I only wish the flight would only take 4.5 hours. The total flying time is 14.5 hours and I have a 3 hour layover in San Francisco. The layover seems like a long time, but it won't be, since that is where I will have to pass through U.S. customs.

So here's to hoping I finish the last stint of this blog in good form. Stay tuned!


Last Saturday, when I took pictures of the road construction in a taxi, I also snapped this one.

Its a quintessential China moment - one of the many times of my days when I'm out and I see something, and just think to myself "What in the world is that all about?"

Usually, right after I think this, I remind myself that its not fair to call it a China moment. I think its just be because I'm totally engulfed in a culture that is not my own.

I don't know if it is possible to explain this feeling in any other way, but I thought about this picture over the past week, and thought it would be interesting to share with everyone.

Other possible titles for this post included:

  1. Hey, what does this wire do?
  2. No, don't touch that!
  3. How many Chinese men does it take to...
  4. Stealing in broad daylight.

Road Construction

The area I moved to when Jim left China could be considered a suburb of the urban sprawl that is Shanghai. There are new elevated roads being constructed in this area, because there are plans to put in more railways, and I think one that will eventually connect Shanghai and Beijing.

Anyways, the changes that the local landscape has undergone since Jim left 2 months ago is unbeleivable. I no longer commute in on the roads with the contruction on it on a daily basis, so I really only see these changes on the weekends, and am always amazed at how drastic the changes are from week to week. I decided it would be neat to post some pictures of what elevated road construction looks like in China.

Disclaimer: I don't have any background in construction, so I'm sure some of the terminology I use will be humorous to anyone who does. This post would probably be much more informational if Jim were posting it - but he's not here - so you are all stuck with me. :)

First the buildings in the path of the new roadway have to come down, and the first picture shows a common sight, a hollowed shell of a building before demolition. I think this building used to be an apartment building. Along with the roads being constructed there is construction for a lot of new apartment buildings. I would estimate that the new buildings are at least 15 stories tall.

Next the 'legs' of the elevated roads are built. Scaffolding is errected as the legs are constructed. I think most of this scaffolding material is wood/bamboo.As the height of the legs increases so does the height of the scaffolding. The short legs are not as interesting or amazing.

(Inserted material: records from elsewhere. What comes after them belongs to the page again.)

(* ===== verification/DriverConfig.v ===== *)
(** * Driver configuration (src/drivers/DriverDefines.h,
    src/drivers/DriverConfig.h, src/drivers/DriverConfig.cpp)

    The kind of a driver and the common part of its configuration, read from
    a database row or from the JSON text of one of its columns. *)
From S2P Require Import Prelude.
From S2P Require Import CLib.
From S2P Require Import Exceptions.
From S2P Require Import CFloat.
From S2P Require Import CJson.
From S2P Require Import CJsonTree.
From S2P Require Import JsonHelpers.

(** ** Definitions *)

(** *** Rows

    What the program uses of [pqxx::row]: for a column name, the type of the
    field, its text, and its value converted with and without a default.
    The conversion to an integral type of range [lo .. hi] gives the default
    for a null field. *)
Class PqxxRow (Row : Type) : Type := {
  field_type : Row → str → M Z;
  field_c_str : Row → str → M (option str);
  field_as_int : Row → str → (Z * Z) → Z → M Z;
  field_as_string : Row → str → M str
}.

Definition int32_range : Z * Z := (INT_MIN, INT_MAX).
Definition uint32_range : Z * Z := (0, 2 ^ 32 - 1)%Z.
Definition uint16_range : Z * Z := (0, 2 ^ 16 - 1)%Z.
(** ** The end of the client *)

(** A client that [getInstance] made, whether or not it failed on the way, is
    taken down in at most 24 actions of the two threads, which never both
    wait for each other.  The destructor asks a running thread to stop, closes
    the library, frees the client and gives back each object libre allocated,
    once and in the reverse of their order.  The client is used after it was
    freed only by a thread that was started and asked to stop: [stop] does
    not wait for it. *)
Theorem exit_of_client {L} (re : re_call → L → L * Z) ua s0 sip o l s :
  fresh_client s0 → getInstance re ua s0 = (sip, o) →
  let p := pointers sip in
  exit_run p l (at_exit sip) = Some s →
  length l ≤ 24 ∧
  (exiting s ≠ [] → ∃ e s', exit_step p e s = Some s') ∧
  (exiting s = [] → deleted s = true ∧
     (made s = closing_calls p ∨ made s = stopping_calls ++ closing_calls p)) ∧
  (o = Ret tt → closing_calls p = [libre_close; mem_deref (Some SipSocket);
     mem_deref (Some SipStack); mem_deref (Some NameServerClient)]) ∧
  (misused s = true → deleted s = true ∧ o = Ret tt ∧ re_cancel ∈ made s).
Proof.
  intros Hf Hg p Hr. pose proof (getInstance_leaves re ua s0 Hf) as Hl. unfold wp in Hl. rewrite Hg in Hl.
  assert (Hth : _stopped (sip_thread sip) = true → running (sip_thread sip) = false).
  { destruct o; [|by destruct Hl|done]. by destruct Hl as (_ & -> & _). }
  assert (Hi : is_Some (sInstance sip)) by (destruct o; [by destruct Hl|by destruct Hl|done]).
  unfold at_exit in Hr. destruct Hi as [i Hi]. rewrite Hi in Hr. cbn [destructor_actions] in Hr.
  pose proof (fun l s => reached_ok p (sip_thread sip) l s Hth) as Hok. cbn zeta in Hok.
  destruct (Hok l s Hr) as (H1 & H2 & _ & H4).
  split; [|split; [|split; [|split]]].
  - pose proof (run_work p l _ s (exit_ok p (running (sip_thread sip))) Hok (fun _ H => proj1 (proj2 (proj2 H))) Hr) as Hw.
    revert Hw. clear. unfold work. cbn. destruct (running _); cbn; lia.
  - intros He. destruct (successors p s) as [|s' ss] eqn:E; [by specialize (H2 He)|].
    assert (Hin : s' ∈ successors p s) by (rewrite E; set_solver).
    apply list_elem_of_omap in Hin. destruct Hin as (e & _ & Hs). by exists e, s'.
  - intros He. by destruct (H1 He) as (Hd & _ & Hm).
  - intros ->. unfold closing_calls, p. by destruct Hl as (_ & _ & ->).
  - intros Hm. destruct (H4 Hm) as (Hd & Hc & Hin). split; [done|]. split; [|done].
    destruct o as [[]| |]; [done| |done]. destruct Hl as [_ Hl]. congruence.
Qed.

Can you see the guy on top of the scaffolding on the right-most leg?

Panoramic shot of more tall legs.

Once the legs are done, other stuff is put on top of them with cranes. I don't know what these things are called, its just huge. I sure hope that concrete had time to set...

Then, more scaffolding! In this picture its some type of metal, as opposed to the wooden scaffolds used when the legs are constructed. I am almost certain that this scaffold is used as a support on which the forms for the roads are built.

View of the forms atop of the metal scaffolding. Notice the zig-zagging bamboo scaffolding running up along the metal scaffolding behind the light post. All the pictures were taken from inside a taxi. I couldn't crop the door out of this one.

Another view of the legs, forms and scaffolding.

View of part of the new road once the scaffolding is removed. That's it, I know my comments got shorter, but I think the pictures say a lot where I didn't.